Source data

****

Lemma run_pagesLoop_catalogue (s : SetRef) :
  forall (fuel : nat) (page : Z) (w : World) (S : JsSet),
  1 <= page <= 10 ->
  page <= down ->
  (Z.to_nat (11 - page) <= fuel)%nat ->
  heap w !! s = Some S ->
  exists w' S',
    run (catalogue content total down) (pagesLoop toNumberOther fuel s page true) w
      = (Returned tt, w') /\
    requests w' =
      requests w ++
      pageRequests page (Z.to_nat (Z.min down (Z.min (Z.max total page) 10) - page + 1)) /\
    heap w' !! s = Some S' /\
    strings S' =
      verifiedOn content page
        (Z.to_nat (Z.min (down - 1) (Z.min (Z.max total page) 10) - page + 1)) ∪ strings S /\
    frame s w w'.
Proof.
  induction fuel as [|fuel IH]; intros page w S Hp Hd Hf Hs; [exfalso; lia|].
  assert (Hone : verifiedOn content page 1 = idsOf (map hitOf (content page))).
  { rewrite verifiedOn_S. unfold verifiedOn. cbn [seq map].
    change (⋃ []) with (∅ : gset string). apply (right_id_L ∅ (∪)). }
  cbn [pagesLoop]. rewrite run_bind. cbn [fetch run].
  rewrite catalogue_page.
  destruct (Z.ltb_spec page down) as [Hlt|Hge].
  - cbn [run]. change (ok _) with true. cbn [negb].
    rewrite run_bind. cbn [json body run]. rewrite run_bind.
    change (get_prop (pageOf (map hitOf (content page)) total) "hits")
      with (@Ret JSValue (JArr (map hitOf (content page)))).
    cbn [run]. rewrite run_bind. cbn [iterate run]. rewrite run_bind.
    set (w1 := log_request (flathubRequest page) w).
    destruct (run_forHits_tolerant (catalogue content total down) s
                (map hitOf (content page)) w1 S (hitOf_not_nullish _) Hs)
      as (w2 & Hrun & Hs2 & Hfr2 & Hrq2).
    rewrite Hrun. rewrite run_bind.
    change (get_prop (pageOf (map hitOf (content page)) total) "totalPages")
      with (@Ret JSValue (JNum (inject_Z total))).
    cbn [run]. cbv zeta. rewrite js_lt_number.
    assert (Hreq2 : requests w2 = requests w ++ [flathubRequest page]) by (rewrite Hrq2; reflexivity).
    assert (Hfr : frame s w w2).
    { eapply frame_trans; [apply frame_log_request | exact Hfr2]. }
    pose proof (strings_addHits (map hitOf (content page)) S) as Hstr2.
    set (S2 := addHits (map hitOf (content page)) S) in *. clearbody S2.
    destruct (page + 1 >? 10) eqn:Hgt.
    + exists w2, S2. split; [reflexivity|].
      replace (Z.to_nat (Z.min down (Z.min (Z.max total page) 10) - page + 1)) with 1%nat by lia.
      replace (Z.to_nat (Z.min (down - 1) (Z.min (Z.max total page) 10) - page + 1))
        with 1%nat by lia.
      rewrite pageRequests_S. cbn [pageRequests seq map].
      split; [exact Hreq2|]. split; [exact Hs2|]. split; [|exact Hfr].
      rewrite Hone. exact Hstr2.
    + destruct (Z.ltb_spec page total) as [Hmore|Hlast].
      * destruct (IH (page + 1) w2 S2 ltac:(lia) ltac:(lia) ltac:(lia) Hs2)
          as (w' & S' & Hrun' & Hreq' & Hs' & Hstr' & Hfr').
        exists w', S'. split; [exact Hrun'|].
        replace (Z.to_nat (Z.min down (Z.min (Z.max total page) 10) - page + 1))
          with (Datatypes.S (Z.to_nat (Z.min down (Z.min (Z.max total (page + 1)) 10) - (page + 1) + 1)))
          by lia.
        replace (Z.to_nat (Z.min (down - 1) (Z.min (Z.max total page) 10) - page + 1))
          with (Datatypes.S (Z.to_nat (Z.min (down - 1) (Z.min (Z.max total (page + 1)) 10) - (page + 1) + 1)))
          by lia.
        rewrite pageRequests_S, verifiedOn_S.
        split; [rewrite Hreq', Hreq2, <- app_assoc; reflexivity|].
        split; [exact Hs'|]. split; [|eapply frame_trans; eassumption].
        rewrite Hstr', Hstr2.
        rewrite (comm_L (∪) (idsOf _) (verifiedOn _ _ _)), <- (assoc_L (∪)). reflexivity.
      * exists w2, S2. split; [destruct fuel; reflexivity|].
        replace (Z.to_nat (Z.min down (Z.min (Z.max total page) 10) - page + 1)) with 1%nat by lia.
        replace (Z.to_nat (Z.min (down - 1) (Z.min (Z.max total page) 10) - page + 1))
          with 1%nat by lia.
        rewrite pageRequests_S. cbn [pageRequests seq map].
        split; [exact Hreq2|]. split; [exact Hs2|]. split; [|exact Hfr].
        rewrite Hone. exact Hstr2.
  - cbn [run]. change (ok serverError) with false. cbn [negb].
    eexists _, S. split; [reflexivity|].
    replace (Z.to_nat (Z.min down (Z.min (Z.max total page) 10) - page + 1)) with 1%nat by lia.
    replace (Z.to_nat (Z.min (down - 1) (Z.min (Z.max total page) 10) - page + 1))
      with 0%nat by lia.
    rewrite pageRequests_S. cbn [pageRequests seq map].
    split; [reflexivity|]. split; [exact Hs|]. split.
    + unfold verifiedOn. cbn [seq map].
      change (⋃ []) with (∅ : gset string). rewrite (left_id_L ∅ (∪)). reflexivity.
    + unfold frame. cbn. auto 10.
Qed.

End Catalogue.

Lemma fetchFlathub_catalogue
    (toNumberOther : JSValue -> option Q) (content : Z -> list (string * bool))
    (total down : Z) (w : World) (extra : nat) :
  flathubVerifiedCache w = None ->
  1 <= down ->
  exists w',
    run (catalogue content total down) (fetchFlathubVerifiedApps toNumberOther (10 + extra)) w
      = (Returned (length (heap w)), w') /\
    flathubVerifiedCache w' = Some (length (heap w)) /\
    requests w' =
      requests w ++ pageRequests 1 (Z.to_nat (Z.min down (Z.min (Z.max total 1) 10))) /\
    forall id,
      isFlathubVerified w' id = true <->
      id <> "" /\
      exists p, 1 <= p <= Z.min (down - 1) (Z.min (Z.max total 1) 10) /\ (id, true) ∈ content p.
Proof.
  intros Hc Hd. rewrite run_fetchFlathub_fresh by exact Hc.
  assert (Hs : heap (allocated w) !! length (heap w) = Some emptySet).
  { unfold allocated. cbn [heap with_heap].
    rewrite lookup_app_r by reflexivity. rewrite Nat.sub_diag. reflexivity. }
  destruct (run_pagesLoop_catalogue toNumberOther content total down (length (heap w))
              (10 + extra) 1 (allocated w) emptySet ltac:(lia) Hd ltac:(lia) Hs)
    as (w1 & S1 & Hrun & Hreq & Hs1 & Hstr & Hfr).
  rewrite Hrun. eexists. split; [reflexivity|]. split; [reflexivity|]. split.
  - cbn [requests with_flathubVerifiedCache]. rewrite Hreq. cbn [requests allocated with_heap].
    do 2 f_equal. lia.
  - intros id. unfold isFlathubVerified, set_has.
    cbn [flathubVerifiedCache heap with_flathubVerifiedCache].
    unfold SetRef in *. rewrite Hs1. rewrite bool_decide_eq_true, Hstr.
    cbn [strings emptySet]. rewrite (right_id_L ∅ (∪)), elem_of_verifiedOn.
    split; intros (Hne & p & Hp & Hin); (split; [exact Hne|]); exists p; (split; [lia | exact Hin]).
Qed.

(** X11. Against a bulk endpoint that serves [total] pages, a bulk fetch
    that starts with the cache unset asks for pages 1 to
    min(max(total, 1), 10), and afterwards [isFlathubVerified] holds exactly
    of the non-empty identifiers flagged verified on those pages; pages
    beyond the tenth are never read. *)
Theorem X11_bulk_fetch_collects_the_verified_ids
    (toNumberOther : JSValue -> option Q) (content : Z -> list (string * bool))
    (total down : Z) (w : World) (extra : nat) :
  flathubVerifiedCache w = None ->
  10 < down ->
  exists s w',
    run (catalogue content total down) (fetchFlathubVerifiedApps toNumberOther (10 + extra)) w
      = (Returned s, w') /\
    flathubVerifiedCache w' = Some s /\
    requests w' = requests w ++ pageRequests 1 (Z.to_nat (Z.min (Z.max total 1) 10)) /\
    forall id,
      isFlathubVerified w' id = true <->
      id <> "" /\ exists p, 1 <= p <= Z.min (Z.max total 1) 10 /\ (id, true) ∈ content p.
Proof.
  intros Hc Hd.
  destruct (fetchFlathub_catalogue toNumberOther content total down w extra Hc ltac:(lia))
    as (w' & Hrun & Hcache & Hreq & Hids).
  exists (length (heap w)), w'. split; [exact Hrun|]. split; [exact Hcache|]. split.
  - rewrite Hreq. do 2 f_equal. lia.
  - intros id. rewrite Hids.
    split; intros (Hne & p & Hp & Hin); (split; [exact Hne|]); exists p; (split; [lia | exact Hin]).
Qed.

****

An exact copy of the data is needed, running from its first line through the line that holds "heap w' !! s = Some S' /\", and nothing beyond that.

Lemma run_pagesLoop_catalogue (s : SetRef) :
  forall (fuel : nat) (page : Z) (w : World) (S : JsSet),
  1 <= page <= 10 ->
  page <= down ->
  (Z.to_nat (11 - page) <= fuel)%nat ->
  heap w !! s = Some S ->
  exists w' S',
    run (catalogue content total down) (pagesLoop toNumberOther fuel s page true) w
      = (Returned tt, w') /\
    requests w' =
      requests w ++
      pageRequests page (Z.to_nat (Z.min down (Z.min (Z.max total page) 10) - page + 1)) /\
    heap w' !! s = Some S' /\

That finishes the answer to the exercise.